## What the exercise asks
Each line of the material below should be reproduced exactly.

## Data records
(** * spykeutils.plot.analog_signals: the signal plot builder

    A shallow embedding of [signals] and [_add_spike_waveforms] from
    [spykeutils/plot/analog_signals.py].

    - Times and rates are exact rationals holding the magnitude in SI
      base units (seconds, hertz); [rescale] to a time unit divides by the
      size of that unit.  By a zero sampling rate numpy gives an
      infinite period and goes on; the rationals have no such number,
      and the model ends the run there ([quot]).
    - Sample values and waveform values are exact rationals: the
      magnitudes in the unit the array carries ([sig_units],
      [wf_units]).  The quantities package leaves magnitudes as they are
      when it subtracts, compares or adds arrays of one unit; between
      different units it converts, and it raises [ValueError] when they
      are incompatible.  The arithmetic on these values is that of one
      common unit: what is proved about offsets and the values of
      stacked curves assumes it ([same_units], [common_unit]).
    - numpy computes on binary64 numbers, where [sp.arange] can return
      one point more than over the rationals: module [F64] renders the
      x coordinates of a spike on binary64.
    - The GUI toolkit, the drawing helpers and the progress indicator are
      external collaborators: every call made to them is appended to the
      [calls] of the [World], in program order, with its arguments.
    - Python exceptions are the left summand of the result.
    - Which objects the builder updates in place is the subject of a
      second rendering of the function, over a store of Python objects
      (module [Py]). *)

From Stdlib Require Import List String Arith Lia ZArith QArith Qround Lqa.
From Stdlib Require Uint63 Floats.
From stdpp Require Import gmap.
Import ListNotations.
Local Open Scope string_scope.
Local Open Scope list_scope.

(** ** Data model *)

Inductive exn : Type :=
| SpykeException (msg : string)
| AttributeError
| IndexError
| TypeError
| ValueError
| ZeroDivisionError.

(** A recording channel or segment object: Python compares and hashes
    them by identity, [obj_id]; [obj_name] is the [name] attribute. *)
Record NeoObject : Type := mkObj {
  obj_id : nat;
  obj_name : option string
}.

Record AnalogSignal : Type := mkSignal {
  sig_samples : list Q;               (* the array itself *)
  sampling_rate : Q;                  (* Hz *)
  sig_units : string;                 (* dimensionality.string *)
  recordingchannel : option NeoObject;
  segment : option NeoObject
}.

(** A logical unit, compared by identity; [None] is Python's [None]. *)
Definition PyUnit : Type := option nat.

Definition Color : Type := string.

Record Waveform : Type := mkWaveform {
  wf_rows : list (list Q);            (* shape[0] rows of samples *)
  wf_channels : nat;                  (* shape[1] *)
  wf_units : string                   (* dimensionality.string *)
}.

Record Spike : Type := mkSpike {
  spike_unit : PyUnit;
  spike_time : Q;                     (* s *)
  left_sweep : option Q;              (* s, or None *)
  spike_sampling_rate : Q;            (* Hz *)
  waveform : option Waveform
}.

Record SpikeTrain : Type := mkTrain {
  train_unit : PyUnit;
  train_times : list Q
}.

Record Event : Type := mkEvent { event_time : Q; event_label : string }.
Record Epoch : Type := mkEpoch {
  epoch_time : Q; epoch_duration : Q; epoch_label : string
}.

(** A time unit such as [pq.s] or [pq.ms]: its dimensionality string and
    its size in seconds. *)
Record TimeUnit : Type := mkTimeUnit {
  tu_string : string;
  tu_seconds : Q
}.

(** ** The outside world *)

Inductive Axis : Type := X_BOTTOM | Y_LEFT.

(** [make.curve(x, y)] and [make.curve(x, y, color=..., linewidth=...)]. *)
Record Curve : Type := mkCurve {
  curve_x : list Q;
  curve_y : list Q;
  curve_style : option (Color * nat)
}.

Inductive Call : Type :=
| PlotDialog (wintitle : string)
| BaseCurveWidget (plot : nat)
| add_epochs (plot : nat) (epochs : list Epoch) (units : TimeUnit)
| add_events (plot : nat) (events : list Event) (units : TimeUnit)
| add_spikes (plot : nat) (train : SpikeTrain) (color : Color)
    (units : TimeUnit)
| add_item (plot : nat) (item : Curve)
| add_plot_widget (plot : nat) (pos : nat)
| set_axis_title (plot : nat) (axis : Axis) (title : string)
| set_axis_unit (plot : nat) (axis : Axis) (unit : string)
| add_custom_curve_tools (flag : bool)
| make_window_legend (units : list PyUnit) (flag : bool)
| win_show
| add_x_synchronization_option (flag : bool) (ids : list nat)
| add_y_synchronization_option (flag : bool) (ids : list nat)
| progress_set_ticks (n : nat)
| progress_step
| progress_done.

Record World : Type := mkWorld {
  calls : list Call;      (* oldest first *)
  widgets : nat           (* curve widgets constructed so far *)
}.

Definition empty_world : World := mkWorld [] 0.

(** ** Exceptions, and the state monad of the outside world *)

(** A computation that touches nothing outside and may raise. *)
Definition E (A : Type) : Type := (exn + A)%type.

Definition bindE {A B} (e : E A) (k : A -> E B) : E B :=
  match e with
  | inl x => inl x
  | inr a => k a
  end.

(** A computation that may raise and works on a state [S]: the outside
    world for the builder, the store of Python objects further down. *)
Definition ST (S A : Type) : Type := S -> E A * S.

Definition M (A : Type) : Type := ST World A.

Definition ret {S A} (a : A) : ST S A := fun w => (inr a, w).

Definition lift {S A} (e : E A) : ST S A := fun w => (e, w).

Definition bind {S A B} (m : ST S A) (k : A -> ST S B) : ST S B :=
  fun w => match m w with
           | (inl e, w') => (inl e, w')
           | (inr a, w') => k a w'
           end.

Notation "x <-- e ;; k" := (bindE e (fun x => k))
  (at level 100, e at next level, right associativity).
Notation "x <- m ;; k" := (bind m (fun x => k))
  (at level 100, m at next level, right associativity).
Notation "m ;;; k" := (bind m (fun _ => k))
  (at level 100, right associativity).

(** The world after [out] more calls and [k] more widgets. *)
Definition emit (w : World) (out : list Call) (k : nat) : World :=
  mkWorld (calls w ++ out) (widgets w + k).

Definition call (c : Call) : M unit := fun w => (inr tt, emit w [c] 0).

Definition new_BaseCurveWidget : M nat :=
  fun w => (inr (widgets w), emit w [BaseCurveWidget (widgets w)] 1).

(** [for x in l: body x] *)
Fixpoint for_each {S A} (l : list A) (body : A -> ST S unit) : ST S unit :=
  match l with
  | [] => ret tt
  | x :: l' => body x ;;; for_each l' body
  end.

(** A loop that updates a local variable [v]. *)
Fixpoint for_fold {S A V} (l : list A) (v : V) (body : V -> A -> ST S V)
    : ST S V :=
  match l with
  | [] => ret v
  | x :: l' => v' <- body v x ;; for_fold l' v' body
  end.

## Response below
(** * spykeutils.plot.analog_signals: the signal plot builder

    A shallow embedding of [signals] and [_add_spike_waveforms] from
    [spykeutils/plot/analog_signals.py].

    - Times and rates are exact rationals holding the magnitude in SI
      base units (seconds, hertz); [rescale] to a time unit divides by the
      size of that unit.  By a zero sampling rate numpy gives an
      infinite period and goes on; the rationals have no such number,
      and the model ends the run there ([quot]).
    - Sample values and waveform values are exact rationals: the
      magnitudes in the unit the array carries ([sig_units],
      [wf_units]).  The quantities package leaves magnitudes as they are
      when it subtracts, compares or adds arrays of one unit; between
      different units it converts, and it raises [ValueError] when they
      are incompatible.  The arithmetic on these values is that of one
      common unit: what is proved about offsets and the values of
      stacked curves assumes it ([same_units], [common_unit]).
    - numpy computes on binary64 numbers, where [sp.arange] can return
      one point more than over the rationals: module [F64] renders the
      x coordinates of a spike on binary64.
    - The GUI toolkit, the drawing helpers and the progress indicator are
      external collaborators: every call made to them is appended to the
      [calls] of the [World], in program order, with its arguments.
    - Python exceptions are the left summand of the result.
    - Which objects the builder updates in place is the subject of a
      second rendering of the function, over a store of Python objects
      (module [Py]). *)

From Stdlib Require Import List String Arith Lia ZArith QArith Qround Lqa.
From Stdlib Require Uint63 Floats.
From stdpp Require Import gmap.
Import ListNotations.
Local Open Scope string_scope.
Local Open Scope list_scope.

(** ** Data model *)

Inductive exn : Type :=
| SpykeException (msg : string)
| AttributeError
| IndexError
| TypeError
| ValueError
| ZeroDivisionError.

(** A recording channel or segment object: Python compares and hashes
    them by identity, [obj_id]; [obj_name] is the [name] attribute. *)
Record NeoObject : Type := mkObj {
  obj_id : nat;
  obj_name : option string
}.

Record AnalogSignal : Type := mkSignal {
  sig_samples : list Q;               (* the array itself *)
  sampling_rate : Q;                  (* Hz *)
  sig_units : string;                 (* dimensionality.string *)
  recordingchannel : option NeoObject;
  segment : option NeoObject
}.

(** A logical unit, compared by identity; [None] is Python's [None]. *)
Definition PyUnit : Type := option nat.

Definition Color : Type := string.

Record Waveform : Type := mkWaveform {
  wf_rows : list (list Q);            (* shape[0] rows of samples *)
  wf_channels : nat;                  (* shape[1] *)
  wf_units : string                   (* dimensionality.string *)
}.

Record Spike : Type := mkSpike {
  spike_unit : PyUnit;
  spike_time : Q;                     (* s *)
  left_sweep : option Q;              (* s, or None *)
  spike_sampling_rate : Q;            (* Hz *)
  waveform : option Waveform
}.

Record SpikeTrain : Type := mkTrain {
  train_unit : PyUnit;
  train_times : list Q
}.

Record Event : Type := mkEvent { event_time : Q; event_label : string }.
Record Epoch : Type := mkEpoch {
  epoch_time : Q; epoch_duration : Q; epoch_label : string
}.

(** A time unit such as [pq.s] or [pq.ms]: its dimensionality string and
    its size in seconds. *)
Record TimeUnit : Type := mkTimeUnit {
  tu_string : string;
  tu_seconds : Q
}.

(** ** The outside world *)

Inductive Axis : Type := X_BOTTOM | Y_LEFT.

(** [make.curve(x, y)] and [make.curve(x, y, color=..., linewidth=...)]. *)
Record Curve : Type := mkCurve {
  curve_x : list Q;
  curve_y : list Q;
  curve_style : option (Color * nat)
}.

Inductive Call : Type :=
| PlotDialog (wintitle : string)
| BaseCurveWidget (plot : nat)
| add_epochs (plot : nat) (epochs : list Epoch) (units : TimeUnit)
| add_events (plot : nat) (events : list Event) (units : TimeUnit)
| add_spikes (plot : nat) (train : SpikeTrain) (color : Color)
    (units : TimeUnit)
| add_item (plot : nat) (item : Curve)
| add_plot_widget (plot : nat) (pos : nat)
| set_axis_title (plot : nat) (axis : Axis) (title : string)
| set_axis_unit (plot : nat) (axis : Axis) (unit : string)
| add_custom_curve_tools (flag : bool)
| make_window_legend (units : list PyUnit) (flag : bool)
| win_show
| add_x_synchronization_option (flag : bool) (ids : list nat)
| add_y_synchronization_option (flag : bool) (ids : list nat)
| progress_set_ticks (n : nat)
| progress_step
| progress_done.

Record World : Type := mkWorld {
  calls : list Call;      (* oldest first *)
  widgets : nat           (* curve widgets constructed so far *)
}.

Definition empty_world : World := mkWorld [] 0.

(** ** Exceptions, and the state monad of the outside world *)

(** A computation that touches nothing outside and may raise. *)
Definition E (A : Type) : Type := (exn + A)%type.

Definition bindE {A B} (e : E A) (k : A -> E B) : E B :=
  match e with
  | inl x => inl x
  | inr a => k a
  end.

(** A computation that may raise and works on a state [S]: the outside
    world for the builder, the store of Python objects further down. *)
Definition ST (S A : Type) : Type := S -> E A * S.

Definition M (A : Type) : Type := ST World A.

Definition ret {S A} (a : A) : ST S A := fun w => (inr a, w).

Definition lift {S A} (e : E A) : ST S A := fun w => (e, w).

Definition bind {S A B} (m : ST S A) (k : A -> ST S B) : ST S B :=
  fun w => match m w with
           | (inl e, w') => (inl e, w')
           | (inr a, w') => k a w'
           end.

Notation "x <-- e ;; k" := (bindE e (fun x => k))
  (at level 100, e at next level, right associativity).
Notation "x <- m ;; k" := (bind m (fun x => k))
  (at level 100, m at next level, right associativity).
Notation "m ;;; k" := (bind m (fun _ => k))
  (at level 100, right associativity).

(** The world after [out] more calls and [k] more widgets. *)
Definition emit (w : World) (out : list Call) (k : nat) : World :=
  mkWorld (calls w ++ out) (widgets w + k).

Definition call (c : Call) : M unit := fun w => (inr tt, emit w [c] 0).

Definition new_BaseCurveWidget : M nat :=
  fun w => (inr (widgets w), emit w [BaseCurveWidget (widgets w)] 1).

(** [for x in l: body x] *)
Fixpoint for_each {S A} (l : list A) (body : A -> ST S unit) : ST S unit :=
  match l with
  | [] => ret tt
  | x :: l' => body x ;;; for_each l' body
  end.

(** A loop that updates a local variable [v]. *)
Fixpoint for_fold {S A V} (l : list A) (v : V) (body : V -> A -> ST S V)
    : ST S V :=
  match l with
  | [] => ret v
  | x :: l' => v' <- body v x ;; for_fold l' v' body
  end.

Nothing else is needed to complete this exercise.